For a fürhess, take the lungs and the liver and the innards (westin) of a hare and cut it into cubes (wuirflott). Catch the blood and boil it with that, and add a little broth, wine and vinegar, honey and bacon to it. That way, you will have a good fuirhess.

15 Fuirhess

A fuirhess: Take the lungs and liver and catch the blood of a hare. Chop it small and boil it with the blood, with the venison, with wine and with vinegar, and with good broth. Also chop bacon very small, add it, but let it sweat in a pan (vss gaun in ainer pfannen) beforehand. Pass it through a cloth with toasted rye bread, spice it, and let it boil up.

Fürhess recipes share a few features: They were always made with meat cut up small, and they always involved blood. The most likely origin is in processing small animals. Various ‘fiddly bits’ of meat and a quantity of blood that was not worth making into sausage could be used in such a dish. Some recipes also include onions, apples, raisins, and specific spices.

The two recipes in this collection appear to be for slightly different kinds of fürhess dishes. The first has recognisably cubed pieces of meat and may well be meant to be rather thick. The second is passed through a cloth which, if the meat is included, suggests a nearly liquid consistency. It is hard to say what consistency a fürhess was expected to have. Some recipes specifically mention boiling in liquid and make something more like blood soup while others add the blood to meat in a frying pan, which creates a porridgelike consistency. I prefer the latter, but have no better evidence for it than that.
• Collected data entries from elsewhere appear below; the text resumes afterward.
Lemma session_tx_spec N c mss packets pace alloc now : tracks N H sacked c -> 0 < mss -> 0 <= packets -> match pace with Some b => 0 <= b | None => True end -> N - P0 < 2 ^ 63 ->
  exists c' ws n, session_tx c fifo mss packets pace alloc now = Some (c', ws) /\ 0 <= n /\ (n = 0 \/ N + n - U <= wnd c) /\ tracks (N + n) H sacked c' /\ frame (set_mss mss c) c' /\
    (intent_sequence c = None -> intent_sequence c' = None /\ (strict = true -> N <= E -> N + n <= E /\ Forall (wire_ok S U (N + n)) ws)).
Proof.
  intros T Hm Hp Hpace Ht. pose proof T as [T1 T2 T3 T4 T5 T6 T7 T8 T9 T10 T11 T12]. unfold session_tx, send_params. rewrite T1. unfold sendable. rewrite T1. cbn [negb]. rewrite (proj2 (Z.eqb_neq mss 0)) by lia.
  set (c0 := set_mss mss c). assert (tracks N H sacked c0) as T0 by (by constructor). destruct (send_space_spec N c0 T0) as (c1 & sp & -> & Hsp & Tc1 & F1 & I1). cbn [mbind option_bind].
  rewrite (outstanding_pos N c0 T0), (fr_wnd _ _ F1). change (wnd c0) with (wnd c). change (intent_sequence c0) with (intent_sequence c) in I1.
  assert (forall ws, ws = [] -> exists c' ws' n, Some (c1, ws) = Some (c', ws') /\ 0 <= n /\ (n = 0 \/ N + n - U <= wnd c) /\ tracks (N + n) H sacked c' /\ frame c0 c' /\
    (intent_sequence c = None -> intent_sequence c' = None /\ (strict = true -> N <= E -> N + n <= E /\ Forall (wire_ok S U (N + n)) ws'))) as Hnone.
  { intros ws ->. exists c1, [], 0. rewrite Z.add_0_r. split_and!; try done; [by left|]. intros Ei. split; [congruence|done]. }
  destruct (Z.eqb_spec (Z.min sp (saturating_sub (wnd c) (N - U))) 0) as [|Hz]; [by apply Hnone|]. set (space := match pace with Some _ => _ | None => _ end).
  assert (0 <= space <= wnd c - (N - U)) as Hspace.
  { unfold saturating_sub in *. unfold space. destruct pace as [b|]; [|lia]. destruct (b <? 1460); [lia|]. destruct (mss <=? _); [|lia]. match goal with |- context [?x mod mss] => pose proof (Z.mod_pos_bound x mss Hm); pose proof (Z.mod_le x mss ltac:(lia) Hm) end. lia. }
  clearbody space. rewrite (outstanding_pos N c1 Tc1). set (available := saturating_sub (vlen fifo) (N - U)). assert (0 <= available) as Ha by (unfold available, saturating_sub; lia).
  destruct (burst_lengths_spec available space mss packets Ha ltac:(lia) Hm Hp) as [B1 B2]. destruct (burst_lengths _ _ _ _) as [|l0 lens] eqn:El; [by apply Hnone|]. destruct alloc; cbn [negb]; [|by apply Hnone]. rewrite <- El in *.
  set (lens' := burst_lengths available space mss packets) in *. assert (Forall (Z.lt 0) lens') as Hpos by (eapply Forall_impl; [exact B1|]; cbn; lia).
  assert (0 < sum lens') as Hsum. { rewrite El in Hpos |- *. apply Forall_cons in Hpos as [? Hq]. cbn [sum foldr]. enough (0 <= foldr Z.add 0 lens) by lia. clear -Hq. induction Hq as [|x l ? _ IH]; cbn; lia. }
  assert (N - U + sum lens' <= vlen fifo) as Hfit by (unfold available, saturating_sub in B2; lia). pose proof (fill_lens lens' (N - U) ltac:(lia) Hpos Hfit) as Ef.
  unfold push_header. rewrite (outstanding_pos N c1 Tc1). rewrite (proj2 (Z.ltb_ge u32_max _)) by (unfold available, saturating_sub in *; lia).
  destruct (push_headers_spec now (app_limited_for_send c1 (Z.min available u32_max)) (fill_segments fifo (N - U) lens') N c1 Tc1) as (c2 & ws & n & -> & Hn & T2' & F2 & Hq).
  { apply (proj1 (Forall_fmap vlen (Z.lt 0) _)). by rewrite Ef. }
  { rewrite Ef. lia. }
  { rewrite Ef. change window_max with 1073725440 in *. lia. }
  rewrite Ef in Hn, Hq. cbn [mbind option_bind]. destruct (cwnd_limited_keeps (N + n) c2 (N - U + Z.min available u32_max) T2') as (T3' & F3 & I3).
  eexists _, ws, n. split; [done|]. assert (fill_segments fifo (N - U) lens' <> []) as Hne by (by rewrite El). destruct (fill_segments fifo (N - U) lens') eqn:Efs; [done|]. rewrite <- Efs in *.
  split; [lia|]. split; [right; lia|]. split; [done|]. split; [etrans; [exact F1|by etrans]|]. intros Ei. rewrite Ei in I1. destruct (Hq I1) as (I2 & En & Hal). split; [congruence|]. intros Es HE. split.
  - apply (slice_bytes N n Es); lia.
  - eapply Forall_impl; [apply (Hal Es lens'); done|]. intros w (x & ? & ? & ?). exists x. split_and!; [lia..|tauto|tauto].
Qed.

End fifo.
End send.
End conn.

End TcpSenderConn.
Bound together with medicinal, veterinary, and magical texts, the culinary recipes of Munich Cgm 384 were partly published in 1865 as “Ein alemannisches Büchlein von guter Speise“. The manuscript dates to the second half of the fifteenth century. My translation follows the edition by Trude Ehlert in Münchner Kochbuchhandschriften aus dem 15. Jahrhundert, Tupperware Deutschland, Frankfurt 1999, which includes the first section of recipes not published earlier.